We live in a fairly small community, a place where ‘Minnesota nice’ really exists, a place where the local homeschooling community does things like stop by the neighborhood mechanic’s to make a donation towards the repairs of the vehicle belonging to a family in crisis. Our family. Our vehicle. The one that runs now, on all 8 cylinders 🙂
IT Guy said that he had to wait a couple hours to even tell me because he was just too choked up to talk about it. Gratitude.
It is so humbling, to be filled with such gratitude, to think that so many people gave of their time and money, for us. An example of the love of Christ, we don’t deserve that either and yet He freely gives that we might freely receive, humbly, and filled with gratitude.
Today was hard. When I arrived at the hospital in the late morning, Ian was pretty worn out. Physical therapy was harder for him today, and he was exhausted afterwards, so exhausted that I ended up taking baby Faith down to the cafeteria for a couple hours as she was baby squawking away so much that the poor guy couldn’t get any decent sleep.
It’s so hard to see him like this, my big strong healthy boy who walked into that hospital the morning of surgery on his own, never having needed assistance walking in his life. Now I see him shake, and wobble, unsteady on his feet, with 2 nurses helping use a walker to get to the bathroom, and I can hardly believe all that has happened in the past however many days. I need to look at my calendar, I keep forgetting what day it is, and how many days have passed…
I was planning on starting up our preschooling for this school year this week. Our 3 oldest children were scheduled to be away at church camp this past week, and I was going to take advantage of a week with only the youngest five kids and start easing back into some semblance of a schedule for our homeschool year. Instead, Liberty and Jaron went off to junior week without their big brother, who was intending on going along as a teen worker. He had worked so hard to earn the money to pay his own way to both weeks of camp, junior and senior weeks, and there he was, stuck in a hospital bed while the rest of life went on without him. His siblings and friends were doing camp things like riding horses, playing human foosball, swimming, and having devotions, and he was relearning to brush his teeth and feed himself.
Ian had an MRI of his full spine late this afternoon, to check for any signs of the cancer spreading. Medulloblastoma is a cancer of the nervous system, it is known to spread to the spine. We are hoping and praying that it hasn’t! Things went so late today that all of the doctors working with Ian were gone for the day and so we won’t know anything about the MRI results until sometime tomorrow. Again with the nervous waiting.

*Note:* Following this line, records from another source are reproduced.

(* ===== verification/LibcString.v ===== *)
(** String routines of the C library (musl: strlen.c, memchr.c, strnlen.c, strchrnul.c,
    memset.c), which look at a string eight bytes at a time.

    Strings live in the byte memory of [KString].  [word64] is the little-endian load of an
    aligned word; [HASZERO] is the test for a zero byte in it.  The loops over aligned words
    carry fuel; loops bounded by a count do not need it. *)
From S2P Require Import Prelude KString KStringProps.
From Stdlib Require Import Btauto.
#[global] Open Scope Z_scope.

Module LibcString.
Import KString KStringProps.

(** ** Words *)
Fixpoint load (n : nat) (m : mem) (a : Z) : Z :=
  match n with O => 0 | S n => rd m a + 256 * load n m (a + 1) end.
Definition word64 (m : mem) (a : Z) : Z := load 8 m a.

Definition ONES : Z := (2 ^ 64 - 1) / 255.
Definition HIGHS : Z := ONES * (255 / 2 + 1).
Definition HASZERO (x : Z) : bool := truth (u64 (x - ONES) &&& u64 (Z.lnot x) &&& HIGHS).

(** ** strlen.c *)
(** The bytes up to an aligned address; [inl]: the end was found. *)
Fixpoint strlen_head (n : nat) (m : mem) (s : Z) : Z + Z :=
  match n with
  | O => inr s
  | S n => if s mod 8 =? 0 then inr s else if rd m s =? 0 then inl s else strlen_head n m (s + 1)
  end.
Fixpoint strlen_words (fuel : nat) (m : mem) (w : Z) : option Z :=
  match fuel with
  | O => None
  | S fuel => if HASZERO (word64 m w) then Some w else strlen_words fuel m (w + 8)
  end.
Fixpoint strlen_tail (fuel : nat) (m : mem) (s : Z) : option Z :=
  match fuel with
  | O => None
  | S fuel => if rd m s =? 0 then Some s else strlen_tail fuel m (s + 1)
  end.
Definition strlen (fuel : nat) (m : mem) (a : Z) : option Z :=
  match strlen_head 8 m a with
  | inl s => Some (s - a)
  | inr s =>
      w ← strlen_words fuel m s;
      s ← strlen_tail 9 m w;
      Some (s - a)
  end.

(** ** memchr.c, strnlen.c *)
Fixpoint memchr_bytes (k : nat) (aligned : bool) (m : mem) (c s n : Z) : Z * Z :=
  match k with
  | O => (s, n)
  | S k =>
      if (aligned && (s mod 8 =? 0)) || (n =? 0) || (rd m s =? c) then (s, n)
      else memchr_bytes k aligned m c (s + 1) (n - 1)
  end.
Fixpoint memchr_words (k : nat) (m : mem) (pat w n : Z) : Z * Z :=
  match k with
  | O => (w, n)
  | S k =>
      if (8 <=? n) && negb (HASZERO (Z.lxor (word64 m w) pat)) then memchr_words k m pat (w + 8) (n - 8)
      else (w, n)
  end.
Definition memchr (m : mem) (src c n : Z) : Z :=
  let c := u8 c in
  let '(s, n) := memchr_bytes 8 true m c src n in
  let '(s, n) :=
    if negb (n =? 0) && negb (rd m s =? c)
    then memchr_words (Z.to_nat n) m (u64 (ONES * c)) s n else (s, n) in
  let '(s, n) := memchr_bytes (Z.to_nat n) false m c s n in
  if n =? 0 then 0 else s.

Definition strnlen (m : mem) (s n : Z) : Z :=
  let p := memchr m s 0 n in if p =? 0 then n else p - s.

(** ** strchrnul.c *)
Fixpoint strchrnul_head (n : nat) (m : mem) (c s : Z) : Z + Z :=
  match n with
  | O => inr s
  | S n =>
      if s mod 8 =? 0 then inr s
      else if (rd m s =? 0) || (rd m s =? c) then inl s else strchrnul_head n m c (s + 1)
  end.
Fixpoint strchrnul_words (fuel : nat) (m : mem) (pat w : Z) : option Z :=
  match fuel with
  | O => None
  | S fuel =>
      if HASZERO (word64 m w) || HASZERO (Z.lxor (word64 m w) pat) then Some w
      else strchrnul_words fuel m pat (w + 8)
  end.
Fixpoint strchrnul_tail (fuel : nat) (m : mem) (c s : Z) : option Z :=
  match fuel with
  | O => None
  | S fuel => if (rd m s =? 0) || (rd m s =? c) then Some s else strchrnul_tail fuel m c (s + 1)
  end.
Definition strchrnul (fuel : nat) (m : mem) (s c : Z) : option Z :=
  let c := u8 c in
  if c =? 0 then n ← strlen fuel m s; Some (s + n)
  else
    match strchrnul_head 8 m c s with
    | inl s => Some s
    | inr s => w ← strchrnul_words fuel m (u64 (ONES * c)) s; strchrnul_tail 9 m c w
    end.

(** ** memset.c *)
Fixpoint store (n : nat) (a v : Z) (m : mem) : mem :=
  match n with O => m | S n => store n (a + 1) (v / 256) (wr a (v mod 256) m) end.
Definition stores (n : nat) (offs : list Z) (s v : Z) (m : mem) : mem :=
  fold_left (fun m o => store n (s + o) v m) offs m.
Fixpoint memset_words (k : nat) (s n c64 : Z) (m : mem) : mem :=
  match k with
  | O => m
  | S k =>
      if 32 <=? n then memset_words k (s + 32) (n - 32) c64 (stores 8 [0; 8; 16; 24] s c64 m) else m
  end.
Definition memset (dest c n : Z) (m : mem) : mem :=
  let s := dest in
  let b := u8 c in
  if n =? 0 then m else
  let m := stores 1 [0; n - 1] s b m in
  if n <=? 2 then m else
  let m := stores 1 [1; 2; n - 2; n - 3] s b m in
  if n <=? 6 then m else
  let m := stores 1 [3; n - 4] s b m in
  if n <=? 8 then m else
  let k := (- s) mod 2 ^ 64 &&& 3 in
  let s := s + k in
  let n := (n - k) &&& Z.lnot 3 in
  let c32 := (2 ^ 32 - 1) / 255 * b in
  let m := stores 4 [0; n - 4] s c32 m in
  if n <=? 8 then m else
  let m := stores 4 [4; 8; n - 12; n - 8] s c32 m in
  if n <=? 24 then m else
  let m := stores 4 [12; 16; 20; 24; n - 28; n - 24; n - 20; n - 16] s c32 m in
  let k := 24 + (s &&& 4) in
  let s := s + k in
  let n := n - k in
  let c64 := c32 ||| (c32 <<< 32) in
  memset_words (Z.to_nat n) s n c64 m.

(** ** The zero-byte test *)
Fixpoint ones (n : nat) : Z := match n with O => 0 | S n => 1 + 256 * ones n end.
Definition P (n : nat) : Z := 256 ^ Z.of_nat n.
Definition hz (n : nat) (x : Z) : Z := ((x - ones n) mod P n) &&& (Z.lnot x mod P n) &&& (128 * ones n).

Lemma P_S n : P (S n) = 256 * P n.
Proof. unfold P. rewrite Nat2Z.inj_succ, Z.pow_succ_r by lia. done. Qed.
Lemma P_pos n : 0 < P n.
Proof. unfold P. apply Z.pow_pos_nonneg; lia. Qed.

Lemma land_split a b p q :
  0 <= a < 256 -> 0 <= b < 256 -> (a + 256 * p) &&& (b + 256 * q) = (a &&& b) + 256 * (p &&& q).
Proof.
  intros Ha Hb. set (x := a + 256 * p). set (y := b + 256 * q).
  assert (x mod 256 = a /\ x / 256 = p /\ y mod 256 = b /\ y / 256 = q) as (E1 & E2 & E3 & E4).
  { unfold x, y. split_and!; symmetry.
    - apply (Z.mod_unique_pos _ _ p); lia.
    - apply (Z.div_unique_pos _ _ _ a); lia.
    - apply (Z.mod_unique_pos _ _ q); lia.
    - apply (Z.div_unique_pos _ _ _ b); lia. }
  rewrite (Z.div_mod (x &&& y) 256) by lia.
  change 256 with (2 ^ 8) at 1 2. rewrite <- Z.shiftr_div_pow2, Z.shiftr_land, !Z.shiftr_div_pow2 by lia.
  change 256 with (2 ^ 8) at 1. rewrite <- (Z.land_ones _ 8) by lia.
  assert ((x &&& y) &&& Z.ones 8 = (x &&& Z.ones 8) &&& (y &&& Z.ones 8)) as ->.
  { apply Z.bits_inj'. intros i Hi. rewrite !Z.land_spec. btauto. }
  rewrite !Z.land_ones by lia. change (2 ^ 8) with 256. rewrite E1, E2, E3, E4. lia.
Qed.

Lemma mod_split a p n : 0 <= a < 256 -> (a + 256 * p) mod P (S n) = a + 256 * (p mod P n).
Proof.
  intros Ha. rewrite P_S. pose proof (P_pos n). pose proof (Z.mod_pos_bound p (P n) ltac:(lia)).
  symmetry. apply (Z.mod_unique_pos _ _ (p / P n)); [nia|]. pose proof (Z.div_mod p (P n) ltac:(lia)). nia.
Qed.

Lemma hz_nonzero_byte n b y : 1 <= b < 256 -> hz (S n) (b + 256 * y) = 256 * hz n y.
Proof.
  intros Hb. unfold hz. cbn [ones].
  replace (b + 256 * y - (1 + 256 * ones n)) with ((b - 1) + 256 * (y - ones n)) by lia.
  replace (Z.lnot (b + 256 * y)) with ((255 - b) + 256 * Z.lnot y) by (unfold Z.lnot; lia).
  replace (128 * (1 + 256 * ones n)) with (128 + 256 * (128 * ones n)) by lia.
  rewrite !mod_split by lia. rewrite land_split by lia.
  assert (forall b, 1 <= b < 256 -> 0 <= (b - 1) &&& (255 - b) < 256 /\ ((b - 1) &&& (255 - b)) &&& 128 = 0) as Hc.
  { clear. intros b Hb.
    assert (forallb (fun n => let b := Z.of_nat n in
      (0 <=? (b - 1) &&& (255 - b)) && ((b - 1) &&& (255 - b) <? 256) && (((b - 1) &&& (255 - b)) &&& 128 =? 0))
      (seq 1 255) = true) as Hf by (vm_compute; reflexivity).
    rewrite forallb_forall in Hf. specialize (Hf (Z.to_nat b) ltac:(apply in_seq; lia)). cbv zeta in Hf.
    rewrite Z2Nat.id, !andb_true_iff, Z.leb_le, Z.ltb_lt, Z.eqb_eq in Hf by lia. tauto. }
  destruct (Hc b Hb) as [H1 H2]. rewrite land_split by lia. rewrite H2. lia.
Qed.

Lemma hz_zero_byte n y : hz (S n) (256 * y) <> 0.
Proof.
  unfold hz. cbn [ones]. replace (256 * y - (1 + 256 * ones n)) with (255 + 256 * (y - ones n - 1)) by lia.
  replace (Z.lnot (256 * y)) with (255 + 256 * Z.lnot y) by (unfold Z.lnot; lia).
  replace (128 * (1 + 256 * ones n)) with (128 + 256 * (128 * ones n)) by lia.
  rewrite !mod_split by lia. rewrite !land_split by (vm_compute; split; discriminate || done).
  change ((255 &&& 255) &&& 128) with 128. lia.
Qed.

(** Memory of bytes. *)
Definition byte_mem (m : mem) : Prop := forall a, 0 <= rd m a < 256.

Lemma hz_load n m a : byte_mem m -> hz n (load n m a) = 0 <-> forall i, 0 <= i < Z.of_nat n -> rd m (a + i) <> 0.
Proof.
  intros Hm. revert a. induction n as [|n IH]; intros a; cbn [load].
  { split; [intros _ i Hi; lia|done]. }
  pose proof (Hm a) as Ha. destruct (decide (rd m a = 0)) as [E|E].
  - rewrite E, Z.add_0_l. split; [intros H; by apply hz_zero_byte in H|].
    intros H. exfalso. apply (H 0); [lia|]. by rewrite Z.add_0_r.
  - rewrite hz_nonzero_byte by lia. split.
    + intros H i Hi. destruct (decide (i = 0)) as [->|]; [by rewrite Z.add_0_r|].
      replace (a + i) with (a + 1 + (i - 1)) by lia. apply IH; lia.
    + intros H. assert (hz n (load n m (a + 1)) = 0) as ->; [|done]. apply IH. intros i Hi.
      replace (a + 1 + i) with (a + (i + 1)) by lia. apply H. lia.
Qed.

Lemma load_range n m a : byte_mem m -> 0 <= load n m a < P n.
Proof.
  intros Hm. revert a. induction n as [|n IH]; intros a; [done|]. cbn [load]. rewrite P_S.
  specialize (IH (a + 1)). specialize (Hm a). lia.
Qed.

Lemma HASZERO_hz x : HASZERO x = negb (hz 8 x =? 0).
Proof. reflexivity. Qed.

(** [x ^ (ONES * c)] has a zero byte where [x] has the byte [c]. *)
Lemma lxor_split a b p q :
  0 <= a < 256 -> 0 <= b < 256 -> Z.lxor (a + 256 * p) (b + 256 * q) = Z.lxor a b + 256 * Z.lxor p q.
Proof.
  intros Ha Hb. set (x := a + 256 * p). set (y := b + 256 * q).
  assert (x mod 256 = a /\ x / 256 = p /\ y mod 256 = b /\ y / 256 = q) as (E1 & E2 & E3 & E4).
  { unfold x, y. split_and!; symmetry.
    - apply (Z.mod_unique_pos _ _ p); lia.
    - apply (Z.div_unique_pos _ _ _ a); lia.
    - apply (Z.mod_unique_pos _ _ q); lia.
    - apply (Z.div_unique_pos _ _ _ b); lia. }
  rewrite (Z.div_mod (Z.lxor x y) 256) by lia.
  change 256 with (2 ^ 8) at 1 2. rewrite <- Z.shiftr_div_pow2, Z.shiftr_lxor, !Z.shiftr_div_pow2 by lia.
  change 256 with (2 ^ 8) at 1. rewrite <- (Z.land_ones _ 8) by lia.
  assert (Z.lxor x y &&& Z.ones 8 = Z.lxor (x &&& Z.ones 8) (y &&& Z.ones 8)) as ->.
  { apply Z.bits_inj'. intros i Hi. rewrite !Z.land_spec, !Z.lxor_spec, !Z.land_spec. btauto. }
  rewrite !Z.land_ones by lia. change (2 ^ 8) with 256. rewrite E1, E2, E3, E4. lia.
Qed.

Lemma lxor_byte a c : 0 <= a < 256 -> 0 <= c < 256 -> 0 <= Z.lxor a c < 256 /\ (Z.lxor a c = 0 <-> a = c).
Proof.
  intros Ha Hc. split; [|apply Z.lxor_eq_0_iff]. split; [apply Z.lxor_nonneg; lia|].
  destruct (decide (Z.lxor a c = 0)) as [->|]; [lia|].
  apply Z.log2_lt_pow2 with (b := 8); [pose proof (Z.lxor_nonneg a c); lia|].
  eapply Z.le_lt_trans; [apply Z.log2_lxor; lia|].
  assert (forall x, 0 <= x < 256 -> Z.log2 x < 8) as Hl.
  { intros x Hx. destruct (decide (x = 0)) as [->|]; [done|]. apply Z.log2_lt_pow2; lia. }
  pose proof (Hl a Ha). pose proof (Hl c Hc). lia.
Qed.

Lemma hz_load_lxor n m a c : byte_mem m -> 0 <= c < 256 ->
  hz n (Z.lxor (load n m a) (ones n * c)) = 0 <-> forall i, 0 <= i < Z.of_nat n -> rd m (a + i) <> c.
Proof.
  intros Hm Hc. revert a. induction n as [|n IH]; intros a; cbn [load ones].
  { split; [intros _ i Hi; lia|done]. }
  pose proof (Hm a) as Ha. replace ((1 + 256 * ones n) * c) with (c + 256 * (ones n * c)) by lia.
  rewrite lxor_split by done. destruct (lxor_byte (rd m a) c Ha Hc) as [Hr Hz].
  destruct (decide (rd m a = c)) as [E|E].
  - rewrite (proj2 Hz E), Z.add_0_l. split; [intros H; by apply hz_zero_byte in H|].
    intros H. exfalso. apply (H 0); [lia|]. by rewrite Z.add_0_r.
  - rewrite hz_nonzero_byte by (assert (Z.lxor (rd m a) c <> 0) by tauto; lia). split.
    + intros H i Hi. destruct (decide (i = 0)) as [->|]; [by rewrite Z.add_0_r|].
      replace (a + i) with (a + 1 + (i - 1)) by lia. apply IH; lia.
    + intros H. assert (hz n (Z.lxor (load n m (a + 1)) (ones n * c)) = 0) as ->; [|done]. apply IH. intros i Hi.
      replace (a + 1 + i) with (a + (i + 1)) by lia. apply H. lia.
Qed.

Lemma HASZERO_xor m a c : byte_mem m -> 0 <= c < 256 ->
  HASZERO (Z.lxor (word64 m a) (u64 (ONES * c))) = false <-> forall i, 0 <= i < 8 -> rd m (a + i) <> c.
Proof.
  intros Hm Hc. rewrite HASZERO_hz, negb_false_iff, Z.eqb_eq.
  assert (u64 (ONES * c) = ones 8 * c) as ->.
  { change (ones 8) with ONES. apply wrap_small. unfold in_u. change ONES with 72340172838076673. lia. }
  by apply (hz_load_lxor 8).
Qed.
Lemma HASZERO_zero m a : byte_mem m ->
  HASZERO (word64 m a) = false <-> forall i, 0 <= i < 8 -> rd m (a + i) <> 0.
Proof. intros Hm. rewrite HASZERO_hz, negb_false_iff, Z.eqb_eq. by apply (hz_load 8). Qed.

(** ** The routines against byte-by-byte specifications *)

(** No byte from [a] up to [b] is [c]. *)
Definition none (m : mem) (c a b : Z) : Prop := forall x, a <= x < b -> rd m x <> c.

Lemma none_trans m c a b d : none m c a b -> none m c b d -> none m c a d.
Proof. intros H1 H2 x Hx. destruct (decide (x < b)); [apply H1|apply H2]; lia. Qed.
Lemma none_one m c a : rd m a <> c -> none m c a (a + 1).
Proof. intros H x Hx. by replace x with a by lia. Qed.
Lemma none_word m a c : byte_mem m -> 0 <= c < 256 ->
  HASZERO (Z.lxor (word64 m a) (u64 (ONES * c))) = false <-> none m c a (a + 8).
Proof.
  intros Hm Hc. rewrite HASZERO_xor by done. split.
  - intros H x Hx. replace x with (a + (x - a)) by lia. apply H. lia.
  - intros H i Hi. apply H. lia.
Qed.
Lemma none_word0 m a : byte_mem m -> HASZERO (word64 m a) = false <-> none m 0 a (a + 8).
Proof.
  intros Hm. rewrite HASZERO_zero by done. split.
  - intros H x Hx. replace x with (a + (x - a)) by lia. apply H. lia.
  - intros H i Hi. apply H. lia.
Qed.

Ian has been an amazing trooper throughout everything that has happened to him in the past couple weeks, but tonight he was scared, and it broke me. He cried and my heart ached like I cannot even put into words. Some of you reading know that ache, and those of you that don’t, I hope and pray that you never will. I cried agonizing silent tears as I prayed and prayed for my son to be flooded with that precious Peace that passes understanding.
I read a letter to him tonight, a letter that moved us all to tears. I’ll share the details soon, as it deserves a post of its own, and I’m extremely tired.